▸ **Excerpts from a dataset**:
.....

(* ===== verification/Lifecycle.v ===== *)
(** * Names, monitors, configuration and the life of an actor ([runtime.go],
      [monitors.go], [timers.go])

    The remaining operations of the runtime: the name registry with its
    cluster fallback, monitors and their notifications, timers, the tables that
    configure routing, batching and policies, and creation, stopping and removal
    of actors. *)

From S2P Require Import Prelude Types Mailbox Resolver Registry Routing Outcomes Monitors PubSub.
From S2P Require Import Fnv Program State Emit Send.

(** ** Names *)

Definition set_names (x : namedRegistry) (r : Runtime) : Runtime :=
  let p := rt_pids r in set_pids (mkPidsPart (pp_resolver p) (pp_actorPID p) x (pp_policy p)) r.

(** The actor's PID when it is in the namespace, a newly issued one otherwise. *)
Definition pidInNamespace (namespace actorID : string) (r : Runtime) : Runtime * (PID + string) :=
  match PIDForActor actorID r with
  | Some pid =>
      if bool_decide (Namespace pid = namespace) then (r, inl pid) else IssuePID namespace actorID r
  | None => IssuePID namespace actorID r
  end.

(** [RegisterName]: the acknowledgement and the error. *)
Definition RegisterName (actorID name namespace : string) (r : Runtime)
    : Runtime * (RegistryRegisterAck * option string) :=
  let rejected := mkRegistryRegisterAck RegistryRegisterRejectedDup name zeroPID in
  match lookup_actor actorID r with
  | None => (r, (rejected, Some ErrActorNotFound))
  | Some _ =>
      let namespace := if bool_decide (namespace = ""%string) then "default"%string else namespace in
      let '(r, issued) := pidInNamespace namespace actorID r in
      match issued with
      | inr err => (r, (rejected, Some err))
      | inl pid =>
          let '(names, res) := nr_register (rt_now r) name actorID pid (pp_names (rt_pids r)) in
          let r := set_names names r in
          match res with
          | inr err =>
              (emitRegistry EventRegistryRegister name actorID pid RegistryRegisterRejectedDup err r,
               (rejected, Some err))
          | inl entry =>
              let r := emitRegistry EventRegistryRegister (re_name entry) (re_actorID entry)
                         (re_pid entry) RegistryRegisterSuccess "" r in
              let r := if cf_clusterRegister (rt_cfg r)
                       then ext_call (ExtClusterRegister name (re_pid entry)) r else r in
              (r, (mkRegistryRegisterAck RegistryRegisterSuccess (re_name entry) (re_pid entry), None))
          end
      end
  end.

(** [LookupName]. *)
Definition LookupName (name : string) (r : Runtime) : Runtime * RegistryLookupAck :=
  match nr_lookup name (pp_names (rt_pids r)) with
  | None =>
      let missing :=
        (emitRegistry EventRegistryLookup name "" zeroPID RegistryLookupNotFound ErrRegistryNameNotFound r,
         mkRegistryLookupAck RegistryLookupNotFound name zeroPID) in
      match cf_clusterLookup (rt_cfg r) with
      | Some lookup =>
          match lookup name with
          | Some pid =>
              (emitRegistry EventRegistryLookup name (ActorID pid) pid RegistryLookupHit "cluster" r,
               mkRegistryLookupAck RegistryLookupHit name pid)
          | None => missing
          end
      | None => missing
      end
  | Some entry =>
      (emitRegistry EventRegistryLookup (re_name entry) (re_actorID entry) (re_pid entry)
         RegistryLookupHit "" r,
       mkRegistryLookupAck RegistryLookupHit (re_name entry) (re_pid entry))
  end.

(** [UnregisterName]. *)
Definition UnregisterName (name : string) (r : Runtime) : Runtime * RegistryLookupAck :=
  let '(names, res) := nr_unregister name (pp_names (rt_pids r)) in
  match res with
  | None =>
      (emitRegistry EventRegistryUnregister name "" zeroPID RegistryLookupNotFound
         ErrRegistryNameNotFound r,
       mkRegistryLookupAck RegistryLookupNotFound name zeroPID)
  | Some entry =>
      let r := set_names names r in
      let r := emitRegistry EventRegistryUnregister (re_name entry) (re_actorID entry) (re_pid entry)
                 RegistryUnregisterSuccess "" r in
      let r := if cf_clusterUnregister (rt_cfg r) then ext_call (ExtClusterUnregister name) r else r in
      (r, mkRegistryLookupAck RegistryUnregisterSuccess (re_name entry) (re_pid entry))
  end.

(** [SendName]; the not-found acknowledgement has no message ID. *)
Definition SendName (fuel : nat) (name : string) (p : payload) : M PIDSendAck :=
  ack ← total (LookupName name);
  if decide (rla_Result ack = RegistryLookupHit) then SendPID fuel (rla_PID ack) p
  else mret (mkPIDSendAck PIDRejectedNotFound 0).

(** [AskName] up to its [select]. *)
Definition AskNameBegin (fuel : nat) (name : string) (p : payload) (timeout : Z)
    : M (pendingAsk + string) :=
  ack ← total (LookupName name);
  if decide (rla_Result ack = RegistryLookupHit) then AskPIDBegin fuel (rla_PID ack) p timeout
  else mret (inr (ErrRegistryNameNotFound +:+ ": " +:+ name)).

(** ** Monitors *)

Definition set_monitors (x : monitorManager) (r : Runtime) : Runtime :=
  let s := rt_svc r in
  set_svc (mkServicesPart (sp_brokers s) (sp_cron s) x (sp_timers s) (sp_timerTasks s)
    (sp_schedules s) (sp_publishes s) (sp_nextTask s)) r.

Definition Monitor (watcher target : PID) (r : Runtime) : Runtime * MonitorRef :=
  let '(mm, ref) := mm_add watcher target (sp_monitors (rt_svc r)) in (set_monitors mm r, ref).

Definition Demonitor (ref : MonitorRef) (r : Runtime) : Runtime :=
  set_monitors (mm_remove ref (sp_monitors (rt_svc r))).1 r.

(** [notifyMonitors]. *)
Definition notifyMonitors (fuel : nat) (actorID reason : string) : M unit :=
  entries ← total (fun r =>
    let '(mm, es) := mm_drain actorID (sp_monitors (rt_svc r)) in (set_monitors mm r, es));
  forM entries (fun entry =>
    _ ← SendPID fuel (me_watcher entry)
          (PDownMessage (mkDownMessage (me_ref entry) (me_target entry) reason));
    mret tt).

(** [cleanupRegistryForActor]. *)
Definition cleanupRegistryForActor (fuel : nat) (actorID : string)
    (result : RegistryOperationResult) : M unit :=
  entries ← total (fun r =>
    let '(names, es) := nr_unregisterByActor actorID (pp_names (rt_pids r)) in (set_names names r, es));
  _ ← forM entries (fun e =>
        upd (emitRegistry EventRegistryUnregister (re_name e) (re_actorID e) (re_pid e) result ""));
  notifyMonitors fuel actorID "stopped".

(** ** Timers ([timers.go]) *)

Definition set_timers (x : timerManager) (ts : gmap Z timerTask) (r : Runtime) : Runtime :=
  let s := rt_svc r in
  set_svc (mkServicesPart (sp_brokers s) (sp_cron s) (sp_monitors s) x ts
    (sp_schedules s) (sp_publishes s) (sp_nextTask s)) r.

(** [SendAfter], [SendInterval], [SendAfterName] and [SendIntervalName]: a new
    timer and the goroutine that waits for it. *)
Definition SendTimer (target : timerTarget) (p : payload) (delay : Z) (interval : bool)
    (r : Runtime) : Runtime * Z :=
  let tm := sp_timers (rt_svc r) in
  let id := u64_succ (tm_seq tm) in
  (set_timers (mkTimerManager id (<[id := interval]> (tm_timers tm)))
     (<[id := mkTimerTask target p (rt_now r + delay) (if interval then Some delay else None) false]>
        (sp_timerTasks (rt_svc r))) r, id).

(** [CancelTimer]/[TimerRef.Cancel]. *)
Definition CancelTimer (id : Z) (r : Runtime) : Runtime :=
  set_timers (sp_timers (rt_svc r))
    (alter (fun t => mkTimerTask (tt_target t) (tt_payload t) (tt_deadline t) (tt_interval t) true)
       id (sp_timerTasks (rt_svc r))) r.

(** [timerManager.cancelAll]. *)
Definition cancelAll (r : Runtime) : Runtime :=
  let tm := sp_timers (rt_svc r) in
  set_timers (mkTimerManager (tm_seq tm) ∅)
    (map_imap (fun id t => Some (if decide (is_Some (tm_timers tm !! id))
        then mkTimerTask (tt_target t) (tt_payload t) (tt_deadline t) (tt_interval t) true else t))
      (sp_timerTasks (rt_svc r))) r.

(** The goroutine returns: [defer r.timers.remove(id)]. *)
Definition endTimer (id : Z) (r : Runtime) : Runtime :=
  let tm := sp_timers (rt_svc r) in
  set_timers (mkTimerManager (tm_seq tm) (delete id (tm_timers tm)))
    (delete id (sp_timerTasks (rt_svc r))) r.

(** The timer case of the goroutine's [select], once the deadline is reached:
    send, then return or wait for the next tick. *)
Definition fireTimer (fuel : nat) (id : Z) (t : timerTask) : M unit :=
  _ ← match tt_target t with
      | TimerPID pid => SendPID fuel pid (tt_payload t)
      | TimerName name => SendName fuel name (tt_payload t)
      end;
  match tt_interval t with
  | None => upd (endTimer id)
  | Some interval =>
      upd (fun r => set_timers (sp_timers (rt_svc r))
        (alter (fun t => mkTimerTask (tt_target t) (tt_payload t) (tt_deadline t + interval)
                           (tt_interval t) (tt_cancelled t)) id (sp_timerTasks (rt_svc r))) r)
  end.

(** ** Routing, batching and policy configuration *)

Definition set_routing (x : gmap string actorRoutes) (r : Runtime) : Runtime :=
  let rp := rt_routes r in set_routes (mkRoutesPart x (rp_routers rp) (rp_draws rp)) r.

Definition RegisterTypeRoute (actorID typeName schemaVersion handlerKey : string) (r : Runtime)
    : Runtime * option string :=
  match lookup_actor actorID r with
  | None => (r, Some ErrActorNotFound)
  | Some _ =>
      (set_routing (registerExact actorID typeName schemaVersion handlerKey
         (rp_routing (rt_routes r))) r, None)
  end.

Definition RegisterFallbackRoute (actorID handlerKey : string) (r : Runtime)
    : Runtime * option string :=
  match lookup_actor actorID r with
  | None => (r, Some ErrActorNotFound)
  | Some _ =>
      (set_routing (registerFallback actorID handlerKey (rp_routing (rt_routes r))) r, None)
  end.

Definition ConfigureBatching (actorID : string) (maxBatchSize : Z) (rcv : option receiver)
    (r : Runtime) : Runtime * option string :=
  match lookup_actor actorID r with
  | None => (r, Some ErrActorNotFound)
  | Some l =>
      if maxBatchSize <=? 0 then (r, Some ErrBatchConfigInvalid)
      else (update_instance l (ai_set_batch (mkBatchConfig true maxBatchSize rcv)) r, None)
  end.

Definition DisableBatching (actorID : string) (r : Runtime) : Runtime * option string :=
  match lookup_actor actorID r with
  | None => (r, Some ErrActorNotFound)
  | Some l => (update_instance l (ai_set_batch zeroBatchConfig) r, None)
  end.

(** The loop that drops empty and repeated workers. *)
Fixpoint normalizeWorkers (seen : gset string) (workers : list string) : list string :=
  match workers with
  | [] => []
  | worker :: workers' =>
      if bool_decide (worker = ""%string) then normalizeWorkers seen workers'
      else if bool_decide (worker ∈ seen) then normalizeWorkers seen workers'
      else worker :: normalizeWorkers ({[worker]} ∪ seen) workers'
  end.

Definition ConfigureRouter (routerID : string) (strategy : RouterStrategy) (workers : list string)
    (r : Runtime) : Runtime * option string :=
  match lookup_actor routerID r with
  | None => (r, Some ErrActorNotFound)
  | Some _ =>
      match strategy with
      | RouterStrategyOther s => (r, Some ("invalid router strategy: " +:+ s))
      | _ =>
          let rp := rt_routes r in
          (set_routes (mkRoutesPart (rp_routing rp)
             (<[routerID := mkRouterRuntimeState strategy (normalizeWorkers ∅ workers) 0]>
                (rp_routers rp)) (rp_draws rp)) r, None)
      end
  end.

Definition SetPIDInteractionPolicy (mode : PIDInteractionPolicyMode) (r : Runtime) : Runtime :=
  let p := rt_pids r in
  set_pids (mkPidsPart (pp_resolver p) (pp_actorPID p) (pp_names p) mode) r.

Definition SetGatewayRouteMode (mode : GatewayRouteMode) (r : Runtime) : Runtime :=
  set_resolver (SetGatewayMode mode (pp_resolver (rt_pids r))) r.

Definition SetGatewayAvailable (available : bool) (r : Runtime) : Runtime :=
  set_resolver (SetGatewayAvailability available (pp_resolver (rt_pids r))) r.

.....

▸ **What needs to be done**: Copy out only the lines above from the one with "forM entries (fun entry =>" to the one with "(sp_timerTasks (rt_svc r))) r, id).", inclusive, exactly as they stand.

▸ **Solution to this problem**:
  forM entries (fun entry =>
    _ ← SendPID fuel (me_watcher entry)
          (PDownMessage (mkDownMessage (me_ref entry) (me_target entry) reason));
    mret tt).

(** [cleanupRegistryForActor]. *)
Definition cleanupRegistryForActor (fuel : nat) (actorID : string)
    (result : RegistryOperationResult) : M unit :=
  entries ← total (fun r =>
    let '(names, es) := nr_unregisterByActor actorID (pp_names (rt_pids r)) in (set_names names r, es));
  _ ← forM entries (fun e =>
        upd (emitRegistry EventRegistryUnregister (re_name e) (re_actorID e) (re_pid e) result ""));
  notifyMonitors fuel actorID "stopped".

(** ** Timers ([timers.go]) *)

Definition set_timers (x : timerManager) (ts : gmap Z timerTask) (r : Runtime) : Runtime :=
  let s := rt_svc r in
  set_svc (mkServicesPart (sp_brokers s) (sp_cron s) (sp_monitors s) x ts
    (sp_schedules s) (sp_publishes s) (sp_nextTask s)) r.

(** [SendAfter], [SendInterval], [SendAfterName] and [SendIntervalName]: a new
    timer and the goroutine that waits for it. *)
Definition SendTimer (target : timerTarget) (p : payload) (delay : Z) (interval : bool)
    (r : Runtime) : Runtime * Z :=
  let tm := sp_timers (rt_svc r) in
  let id := u64_succ (tm_seq tm) in
  (set_timers (mkTimerManager id (<[id := interval]> (tm_timers tm)))
     (<[id := mkTimerTask target p (rt_now r + delay) (if interval then Some delay else None) false]>
        (sp_timerTasks (rt_svc r))) r, id).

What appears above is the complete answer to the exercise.